Religious extremism has destroyed whatever institutions Pakistan had pre-Zia-ul-Haq. And, things have gotten even worse with Talibanization – a large population not willing (or afraid) to send its women to go to schools. I know it sounds cliché but it is absolutely true: when you teach a woman you teach a village.
What Pakistan Can Learn From Indian Education
Paulo Freire, a Brazilian philosopher of education, contended that given the history of European imperialism, an emancipatory education of the oppressed involves a dismantling of colonial structures and ideologies.
Independence of nation states, such as Pakistan and India, from the clutches of colonial master was not the end of the colonial culture that supported foreign, non-representative, and repressive rule of colonial power.
Independence from colonial rule was only the beginning of the process of nation building and decolonization. Pakistan, after independence, failed to establish representative and participatory governance and became a non-representative and repressive government. The dictatorial regimes in Pakistan banked on the pre-existing colonial culture and political support of colonial masters to maintain their autocratic rules.

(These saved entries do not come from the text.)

(** What one iteration does to the counters and the recorders. *)
Definition head (k : tick) : Z := match slot0 (k_slots k) with Some _ => 1 | None => 0 end.
Definition retired (w : st) : Z := l_retired (n_loop w).
Lemma edge_counters k mo (w : st) :
  let w1 := edge_section checker NO_RETIRE_LIMIT k mo w in
  n_cyc w1 = n_cyc w /\ n_mem w1 = n_mem w /\ retired w1 = retired w + head k.
Proof. unfold edge_section, retired, head, n_mem, n_cyc. cbn. destruct (slot0 (k_slots k)); cbn; split_and!; lia || done. Qed.
Lemma check_counters k (w w' : st) stop : check k w = (w', stop) -> n_cyc w' = n_cyc w /\ retired w' = retired w.
Proof. intros H. apply check_frame in H as [H _]. unfold n_cyc, retired. by rewrite H. Qed.
Lemma tail_counters k (w : st) :
  n_cyc (bus_section checker bc g_save_at k (scsi k w)) = n_cyc w + 1 /\
  retired (bus_section checker bc g_save_at k (scsi k w)) = retired w.
Proof.
  unfold bus_section. destruct (if checker then _ else _) as [b c]. unfold n_cyc, retired. cbn [n_loop loop_at l_cyc l_retired].
  by rewrite (proj1 (scsi_frame _ _ _ _ _ _ _ _ _ _ k w)).
Qed.
Lemma tap_cycle_exact mon_on k irq (w : st) t :
  let a := tapf k irq (n_cyc w) (r_taps t) in
  let b := rt_cycle rtk (n_mem w) (retired w + head k) (k_slots k) (r_rt t) in
  match tcycle mon_on k irq w t with
  | (inl w', t') => n_cyc w' = n_cyc w + 1 /\ retired w' = retired w + head k /\ t' = Recs a b (late kentry k (n_cyc w) (r_late t))
  | (inr (Verified w'), t') | (inr (StoreStop w'), t') => n_cyc w' = n_cyc w /\ retired w' = retired w + head k /\ t' = Recs a b (r_late t)
  | (inr e, t') => last_state e = w /\ t' = t
  end.
Proof.
  unfold tap_cycle. destruct (n_armed w); [done|]. destruct (mon_section _ _ _ _) as [mo|]; [|done]. cbv zeta.
  destruct (edge_counters k mo w) as (E1 & E2 & E3). set (w1 := edge_section _ _ _ _ _) in *.
  change (l_retired (n_loop w1)) with (retired w1). rewrite E1, E2, E3.
  destruct (verify_gate _ _ _ _ _) as [vg [|]]; [done|].
  destruct (check k (step_section k (with_vg vg w1))) as [w2 stop] eqn:Ec. apply check_counters in Ec as [C1 C2].
  change (n_cyc (step_section k (with_vg vg w1))) with (n_cyc w1) in C1.
  change (retired (step_section k (with_vg vg w1))) with (retired w1) in C2.
  destruct stop; [by rewrite C1, C2|]. destruct (tail_counters k w2) as [T1 T2]. rewrite T1, T2, C1, C2, E1, E3. done.
Qed.
Lemma tap_run_exact mon_on ks irq fuel : forall (w : st) t e t',
  trun mon_on ks irq fuel w t = Some (e, t') ->
  exists n, n_cyc (last_state e) = n_cyc w + Z.of_nat n /\
    r_taps t' = over (fun i => tapf (ks i) (irq i) i) (n + broke e) (n_cyc w) (r_taps t) /\
    r_late t' = over (fun i => late kentry (ks i) i) n (n_cyc w) (r_late t) /\
    retired (last_state e) = retired w + heads (cycles ks (n_cyc w) (n + broke e)) /\
    rt_eqv (r_rt t') (rt_run rtk ∅ (retired w) (cycles ks (n_cyc w) (n + broke e)) (r_rt t)).
Proof.
  induction fuel as [|fuel IH]; intros w t e t' H; cbn [tap_run] in H; [done|].
  assert (forall s, rt_eqv s s) as Hrefl by done.
  destruct (main_cond _ _ _).
  2: { injection H as <- <-. exists 0%nat. cbn. split_and!; try done; unfold heads; cbn; lia. }
  pose proof (tap_cycle_exact mon_on (ks (n_cyc w)) (irq (n_cyc w)) w t) as P. cbv zeta in P.
  assert (forall r, rt_run rtk ∅ r [k_slots (ks (n_cyc w))] (r_rt t) =
    rt_cycle rtk ∅ (r + head (ks (n_cyc w))) (k_slots (ks (n_cyc w))) (r_rt t)) as Hone.
  { intros r. cbn [rt_run]. unfold head. destruct (slot0 _); [done|]. by rewrite Z.add_0_r. }
  destruct (tcycle mon_on _ _ w t) as [[w'|e1] t1].
  - destruct P as (P1 & P2 & ->). destruct (IH _ _ _ _ H) as (n & I1 & I2 & I3 & I4 & I5). cbn [r_taps r_late r_rt] in *.
    exists (S n). rewrite P1 in I1, I2, I3, I4, I5. cbn [Nat.add over cycles]. rewrite heads_cons. fold (head (ks (n_cyc w))).
    split_and!; try done; try lia.
    destruct I5 as (J1 & J2 & J3). cbn [rt_run].
    replace (match slot0 (k_slots (ks (n_cyc w))) with Some _ => retired w + 1 | None => retired w end)
      with (retired w') by (rewrite P2; unfold head; destruct (slot0 _); lia). rewrite P2 in *.
    destruct (rt_run_eqv ∅ ∅ (cycles ks (n_cyc w + 1) (n + broke e)) (retired w + head (ks (n_cyc w))) _ _
      (rt_cycle_eqv (n_mem w) ∅ (retired w + head (ks (n_cyc w))) (k_slots (ks (n_cyc w))) _ _ (Hrefl (r_rt t)))) as (K1 & K2 & K3).
    split; [|split]; congruence.
  - injection H as -> <-.
    destruct e as [w'|w'|w'|w'|w']; cbn [last_state] in P; cbn [last_state broke].
    1, 2, 5: destruct P as [-> ->]; exists 0%nat; cbn; split_and!; try done; unfold heads; cbn; lia.
    all: destruct P as (P1 & P2 & ->); exists 0%nat; cbn [Nat.add over cycles r_taps r_late r_rt]; rewrite heads_cons, Hone;
      fold (head (ks (n_cyc w))); split_and!; try done; try (unfold heads; cbn; lia); by apply rt_cycle_eqv.
Qed.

Colonial culture is built and maintained on master-slave relationship between the ruler and the subjects. The dictatorial regime survives as long as this relationship of ordering and obeying is practiced. Master uses coercion as a tool to discipline the slaves. A slave must obey or gets whipped, this has been the law since time immemorial and it still prevails in Pakistan.
Frantz Fanon in his book “The Wretched of the Earth” demands anti-colonial and modern education for native populations. Humanistic society alone can truly be an anti-colonial society.
One can arrive at the conclusion that democracy is what Pakistan should learn from India’s somewhat success in education.